Vigorous debate ensued. “You can’t take these post-mortem drug levels at face value,” one forensic pathologist stated, explaining that the amount of a drug in the blood dissipates after death, just as it does in life, and most autopsies in the study were conducted around twelve hours after death, so the postmortem measurements didn’t say much about the sodium thiopental in a prisoner’s blood during the execution. The study’s authors shot back with point-by-point responses to the criticism, but the damage was done. The so-called “Lancet study,” named for its publication in one of the most prestigious medical journals in the world, would forever be tainted by skepticism.

Had the first study been the only study of the three-drug protocol, one might have said that the science was inconclusive. But a second study was published two years later, and its findings were far less subject to dispute. In the second study, researchers examined execution logs in California. California’s expert had testified that the effects of sodium thiopental were well understood. Within sixty seconds of receiving the overdose, “over 99.999999999999% of the population would be unconscious,” the state’s expert stated, and “virtually all persons [would] stop breathing within a minute.” But when researchers examined the logs from California’s eleven executions by lethal injection, they found that this was not the case. In six of the eleven cases — 54% — the logs showed that the prisoner “continued to breathe for up to nine minutes after thiopental was injected.”
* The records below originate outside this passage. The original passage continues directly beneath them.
(** A loop of a pure function that returns an error and may panic. *)
Fixpoint check_pan {A} (l : list A) (body : A -> option (option error)) : option (option error) :=
  match l with
  | [] => Some None
  | a :: l => e ← body a; match e with Some e => Some (Some e) | None => check_pan l body end
  end.

(** ** Running a program against a handler *)

Definition handler (E : Type -> Type) (S : Type) := forall X, E X -> S -> X * S.

Fixpoint run {E R S} (h : handler E S) (p : prog E R) (s : S) : option R * S :=
  match p with
  | Ret r => (Some r, s)
  | Crash => (None, s)
  | Vis e k => let '(x, s') := h _ e s in run h (k x) s'
  end.

(** ** Which calls a program can perform, whatever the answers *)

Fixpoint all_calls {E R} (P : forall X, E X -> Prop) (p : prog E R) : Prop :=
  match p with
  | Ret _ => True
  | Crash => True
  | Vis e k => P _ e /\ forall x, all_calls P (k x)
  end.

(** The calls of the runs of a program, with their answers. *)
Inductive event (E : Type -> Type) : Type :=
| Event X (e : E X) (x : X).
Arguments Event {E X} e x.

Fixpoint traces {E R} (p : prog E R) (tr : list (event E)) (o : option R) : Prop :=
  match p with
  | Ret r => tr = [] /\ o = Some r
  | Crash => tr = [] /\ o = None
  | Vis e k => exists x tr', tr = Event e x :: tr' /\ traces (k x) tr' o
  end.

(** What a function finds in the events of a run, in order. *)
Fixpoint collect {E B} (f : event E -> option B) (tr : list (event E)) : list B :=
  match tr with
  | [] => []
  | ev :: tr => match f ev with Some b => b :: collect f tr | None => collect f tr end
  end.

Lemma collect_app {E B} (f : event E -> option B) tr1 tr2 :
  collect f (tr1 ++ tr2) = collect f tr1 ++ collect f tr2.
Proof. induction tr1 as [|ev tr1 IH]; [done|]. simpl. destruct (f ev); simpl; by rewrite IH. Qed.

(** ** Weakest preconditions

    A [spec] says, on a state [S] chosen by the proof, when a call may be
    performed ([sp_pre]), what it can answer and which state it then leaves
    ([sp_post]), and whether a panic is allowed.  [wp sp p s Q]: every run of [p]
    from [s], whatever the answers within [sp_post], performs only calls whose
    [sp_pre] holds, panics only if that is allowed, and ends in [Q]. *)

Record spec (E : Type -> Type) (S : Type) := Spec {
  sp_pre : forall X, E X -> S -> Prop;
  sp_post : forall X, E X -> S -> X -> S -> Prop;
  sp_crash : Prop;
}.
Arguments Spec {E S} sp_pre sp_post sp_crash.
Arguments sp_pre {E S} _ {X} _ _.
Arguments sp_post {E S} _ {X} _ _ _ _.
Arguments sp_crash {E S} _.

Fixpoint wp {E R S} (sp : spec E S) (p : prog E R) (s : S) (Q : R -> S -> Prop) : Prop :=
  match p with
  | Ret r => Q r s
  | Crash => sp_crash sp
  | Vis e k => sp_pre sp e s /\ forall x s', sp_post sp e s x s' -> wp sp (k x) s' Q
  end.

(** The runs of a program whose calls answer within [sp_post]. *)
Inductive exec {E R S} (sp : spec E S) : prog E R -> S -> R -> S -> Prop :=
| exec_ret r s : exec sp (Ret r) s r s
| exec_vis X (e : E X) k s x s' r s'' :
    sp_post sp e s x s' -> exec sp (k x) s' r s'' -> exec sp (Vis e k) s r s''.

Section rules.
Context {E : Type -> Type}.

(** *** [all_calls] *)

Section all_calls.
Context (P : forall X, E X -> Prop).

Lemma all_calls_bind {A B} (f : A -> prog E B) (p : prog E A) :
  all_calls P p -> (forall a, all_calls P (f a)) -> all_calls P (p ≫= f).
Proof.
  intros Hp Hf. induction p as [r| |X e k IH]; simpl; [apply Hf|done|].
  destruct Hp as [He Hk]. split; [done|]. intros x. by apply IH.
Qed.

Lemma all_calls_ret {A} (a : A) : all_calls P (Ret a).
Proof. done. Qed.

Lemma all_calls_call {X} (e : E X) : P X e -> all_calls P (call e).
Proof. by split. Qed.

Lemma all_calls_lift {A} (o : option A) : all_calls P (lift o).
Proof. by destruct o. Qed.

Lemma all_calls_for_each {A} (l : list A) body :
  (forall a, a ∈ l -> all_calls P (body a)) -> all_calls P (for_each l body).
Proof.
  induction l as [|a l IH]; intros Hb; simpl; [done|].
  apply all_calls_bind; [apply Hb; left|]. intros _. apply IH. intros b Hin.
  apply Hb. by right.
Qed.

Lemma all_calls_for_err {A} (l : list A) body :
  (forall a, a ∈ l -> all_calls P (body a)) -> all_calls P (for_err l body).
Proof.
  induction l as [|a l IH]; intros Hb; simpl; [done|].
  apply all_calls_bind; [apply Hb; left|]. intros [e|]; [done|]. apply IH. intros b Hin.
  apply Hb. by right.
Qed.

Lemma all_calls_for_fold {A S} (l : list A) (s : S) body :
  (forall s a, a ∈ l -> all_calls P (body s a)) -> all_calls P (for_fold l s body).
Proof.
  revert s. induction l as [|a l IH]; intros s Hb; simpl; [done|].
  apply all_calls_bind; [apply Hb; left|]. intros s'. apply IH. intros ? b Hin.
  apply Hb. by right.
Qed.

Lemma all_calls_for_fold_err {A S} (l : list A) (s : S) body :
  (forall s a, a ∈ l -> all_calls P (body s a)) -> all_calls P (for_fold_err l s body).
Proof.
  revert s. induction l as [|a l IH]; intros s Hb; simpl; [done|].
  apply all_calls_bind; [apply Hb; left|]. intros [s'|e]; [|done]. apply IH. intros ? b Hin.
  apply Hb. by right.
Qed.
End all_calls.

Lemma all_calls_mono (P Q : forall X, E X -> Prop) {R} (p : prog E R) :
  (forall X e, P X e -> Q X e) -> all_calls P p -> all_calls Q p.
Proof.
  intros HPQ. induction p as [| |X e k IH]; simpl; [done..|].
  intros [He Hk]. split; [by apply HPQ|]. intros x. by apply IH.
Qed.

Lemma all_calls_traces (P : forall X, E X -> Prop) {R} (p : prog E R) tr o :
  all_calls P p -> traces p tr o ->
  Forall (fun ev => match ev with Event e _ => P _ e end) tr.
Proof.
  revert tr. induction p as [r| |X e k IH]; simpl; intros tr Hp Htr.
  - destruct Htr as [-> _]. constructor.
  - destruct Htr as [-> _]. constructor.
  - destruct Htr as (x & tr' & -> & Htr), Hp as [He Hk]. constructor; [done|]. by eapply IH.
Qed.

(** *** [wp] *)

Section wp.
Context {S : Type} (sp : spec E S).

Lemma wp_bind {A B} (f : A -> prog E B) (p : prog E A) s Q :
  wp sp p s (fun a s' => wp sp (f a) s' Q) -> wp sp (p ≫= f) s Q.
Proof.
  revert s. induction p as [r| |X e k IH]; simpl; intros s H; [done|done|].
  destruct H as [He H]. split; [done|]. intros x s' Hs. by apply IH, H.
Qed.

Lemma wp_mono {A} (p : prog E A) s (Q Q' : A -> S -> Prop) :
  (forall a s', Q a s' -> Q' a s') -> wp sp p s Q -> wp sp p s Q'.
Proof.
  intros HQ. revert s. induction p as [r| |X e k IH]; simpl; intros s H; [by apply HQ|done|].
  destruct H as [He H]. split; [done|]. intros x s' Hs. by apply IH, H.
Qed.

Lemma wp_vis {X A} (e : E X) (k : X -> prog E A) s Q :
  wp sp (Vis e k) s Q <-> sp_pre sp e s /\ forall x s', sp_post sp e s x s' -> wp sp (k x) s' Q.
Proof. done. Qed.

Lemma wp_ret {A} (a : A) s (Q : A -> S -> Prop) : Q a s -> wp sp (Ret a) s Q.
Proof. done. Qed.

Lemma wp_call {X} (e : E X) s (Q : X -> S -> Prop) :
  sp_pre sp e s -> (forall x s', sp_post sp e s x s' -> Q x s') -> wp sp (call e) s Q.
Proof. by split. Qed.

Lemma wp_exec {A} (p : prog E A) s Q a s' : wp sp p s Q -> exec sp p s a s' -> Q a s'.
Proof.
  intros H Hx. induction Hx as [|X e k s x s' r s'' Hp Hx IH]; [done|].
  destruct H as [_ H]. by apply IH, H.
Qed.

Lemma wp_lift {A} (o : option A) s (Q : A -> S -> Prop) :
  (forall a, o = Some a -> Q a s) -> (o = None -> sp_crash sp) -> wp sp (lift o) s Q.
Proof. destruct o; simpl; auto. Qed.

(** Loop rules with an invariant on the state. *)
Lemma wp_for_each {A} (l : list A) body s (I : S -> Prop) :
  I s -> (forall a s, a ∈ l -> I s -> wp sp (body a) s (fun _ s' => I s')) ->
  wp sp (for_each l body) s (fun _ s' => I s').
Proof.
  revert s. induction l as [|a l IH]; intros s Hs Hb; simpl; [done|].
  apply wp_bind. eapply wp_mono; [|apply Hb; [left|done]].
  intros ? s' Hs'. apply IH; [done|]. intros b s0 Hin. apply Hb. by right.
Qed.

Lemma wp_for_err {A} (l : list A) body s (I : S -> Prop) :
  I s -> (forall a s, a ∈ l -> I s -> wp sp (body a) s (fun _ s' => I s')) ->
  wp sp (for_err l body) s (fun _ s' => I s').
Proof.
  revert s. induction l as [|a l IH]; intros s Hs Hb; simpl; [done|].
  apply wp_bind. eapply wp_mono; [|apply Hb; [left|done]].
  intros [e|] s' Hs'; [done|]. apply IH; [done|]. intros b s0 Hin. apply Hb. by right.
Qed.

(** The same, where [J] holds when the body has returned an error. *)
Lemma wp_for_err_stop {A} (l : list A) body s (I J : S -> Prop) :
  I s ->
  (forall a s, a ∈ l -> I s -> wp sp (body a) s (fun r s' => match r with None => I s' | Some _ => J s' end)) ->
  wp sp (for_err l body) s (fun r s' => match r with None => I s' | Some _ => J s' end).
Proof.
  revert s. induction l as [|a l IH]; intros s Hs Hb; simpl; [done|].
  apply wp_bind. eapply wp_mono; [|apply Hb; [left|done]].
  intros [e|] s' Hs'; [done|]. apply IH; [done|]. intros b s0 Hin. apply Hb. by right.
Qed.

Lemma wp_for_fold {A T} (l : list A) (t : T) body s (I : T -> S -> Prop) :
  I t s -> (forall t a s, a ∈ l -> I t s -> wp sp (body t a) s I) ->
  wp sp (for_fold l t body) s I.
Proof.
  revert t s. induction l as [|a l IH]; intros t s Hs Hb; simpl; [done|].
  apply wp_bind. eapply wp_mono; [|apply Hb; [left|done]].
  intros t' s' Hs'. apply IH; [done|]. intros t0 b s0 Hin. apply Hb. by right.
Qed.

(** The same, with an invariant over the elements that the loop has passed. *)
Lemma wp_for_fold_prefix {A T} (l : list A) (t : T) body s (I : list A -> T -> S -> Prop) :
  I [] t s ->
  (forall pre a post t s, l = pre ++ a :: post -> I pre t s -> wp sp (body t a) s (I (pre ++ [a]))) ->
  wp sp (for_fold l t body) s (I l).
Proof.
  intros Ht Hb. assert (forall post pre t s, l = pre ++ post -> I pre t s ->
    wp sp (for_fold post t body) s (I l)) as Hg; [|by apply (Hg l [])].
  induction post as [|a post IH]; intros pre t1 s1 Hl Hs1; simpl.
  - rewrite app_nil_r in Hl. by subst.
  - apply wp_bind. eapply wp_mono; [|by apply (Hb pre a post)].
    intros t2 s2 Hs2. apply (IH (pre ++ [a])); [|done]. by rewrite <-app_assoc.
Qed.

Lemma wp_for_each_prefix {A} (l : list A) body s (I : list A -> S -> Prop) :
  I [] s ->
  (forall pre a post s, l = pre ++ a :: post -> I pre s -> wp sp (body a) s (fun _ => I (pre ++ [a]))) ->
  wp sp (for_each l body) s (fun _ => I l).
Proof.
  intros Ht Hb. assert (forall post pre s, l = pre ++ post -> I pre s ->
    wp sp (for_each post body) s (fun _ => I l)) as Hg; [|by apply (Hg l [])].
  induction post as [|a post IH]; intros pre s1 Hl Hs1; simpl.
  - rewrite app_nil_r in Hl. by subst.
  - apply wp_bind. eapply wp_mono; [|by apply (Hb pre a post)].
    intros ? s2 Hs2. apply (IH (pre ++ [a])); [|done]. by rewrite <-app_assoc.
Qed.

(** A program all of whose calls may be performed ends, or panics. *)
Lemma wp_any {A} (p : prog E A) s :
  sp_crash sp -> (forall X (e : E X) s, sp_pre sp e s) -> wp sp p s (fun _ _ => True).
Proof.
  intros Hc Hp. revert s. induction p as [r| |X e k IH]; intros s; [done|done|].
  split; [apply Hp|]. intros x s' _. apply IH.
Qed.

Lemma wp_for_fold_err {A T} (l : list A) (t : T) body s (I : S -> Prop) :
  I s -> (forall t a s, a ∈ l -> I s -> wp sp (body t a) s (fun _ s' => I s')) ->
  wp sp (for_fold_err l t body) s (fun _ s' => I s').
Proof.
  revert t s. induction l as [|a l IH]; intros t s Hs Hb; simpl; [done|].
  apply wp_bind. eapply wp_mono; [|apply Hb; [left|done]].
  intros [t'|e] s' Hs'; [|done]. apply IH; [done|]. intros t0 b s0 Hin. apply Hb. by right.
Qed.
This was alarming not only because it showed that the state’s expert was wrong, but also because it suggested that the prisoners had died torturous deaths. In the absence of a trained professional assessing anesthetic depth, the cessation of breathing provides a rough proxy for adequate anesthesia. Thus, the fact that over half the prisoners continued breathing was an ominous sign that they had not been fully anesthetized prior to injection of the drugs that would cause slow suffocation and cardiac arrest. Executioners had recorded prisoners’ vital signs, but had not understood what they meant.

California’s execution logs revealed another problem as well: the same six prisoners who continued to breathe did not go into cardiac arrest after injection of the third drug, potassium chloride, which the state’s expert had said would kill within two minutes. Given the massive dose of potassium chloride, how could this possibly be? The answer was one of the “profound physiological derangements” that no one saw coming, at least not until researchers documented it: the bolus dose of sodium thiopental had depressed circulation so dramatically that it blunted the bolus dose of potassium chloride. Prisoners’ hearts raced in response to the potassium chloride, but not enough to induce cardiac arrest, leaving them to die by slow suffocation from the paralytic instead.

The findings from California’s execution logs led a federal court to invalidate the state’s lethal injection protocol in 2006. “The evidence is more than adequate to establish a constitutional violation,” the court stated, noting that it was “impossible to determine with any degree of certainty whether one or more inmates may have been conscious during previous executions or whether there is any reasonable assurance going forward that a given inmate will be adequately anesthetized.” The governor has since declared a moratorium on executions in the state, and it remains in place today.

Looking back, it’s fair to say that for the first 30 years of lethal injection, states used a three-drug protocol without understanding how it actually worked. State experts made claims and stated them with confidence, but what they said didn’t turn out to be true. Sodium thiopental didn’t do what states said it would do, and potassium chloride didn’t do what states said either — largely because no one accounted for the possibility that a bolus dose of the first drug would blunt the bolus dose of the third. States had no idea what their toxic drug combinations would actually do. They were slowly suffocating prisoners to death, and they didn’t have a clue.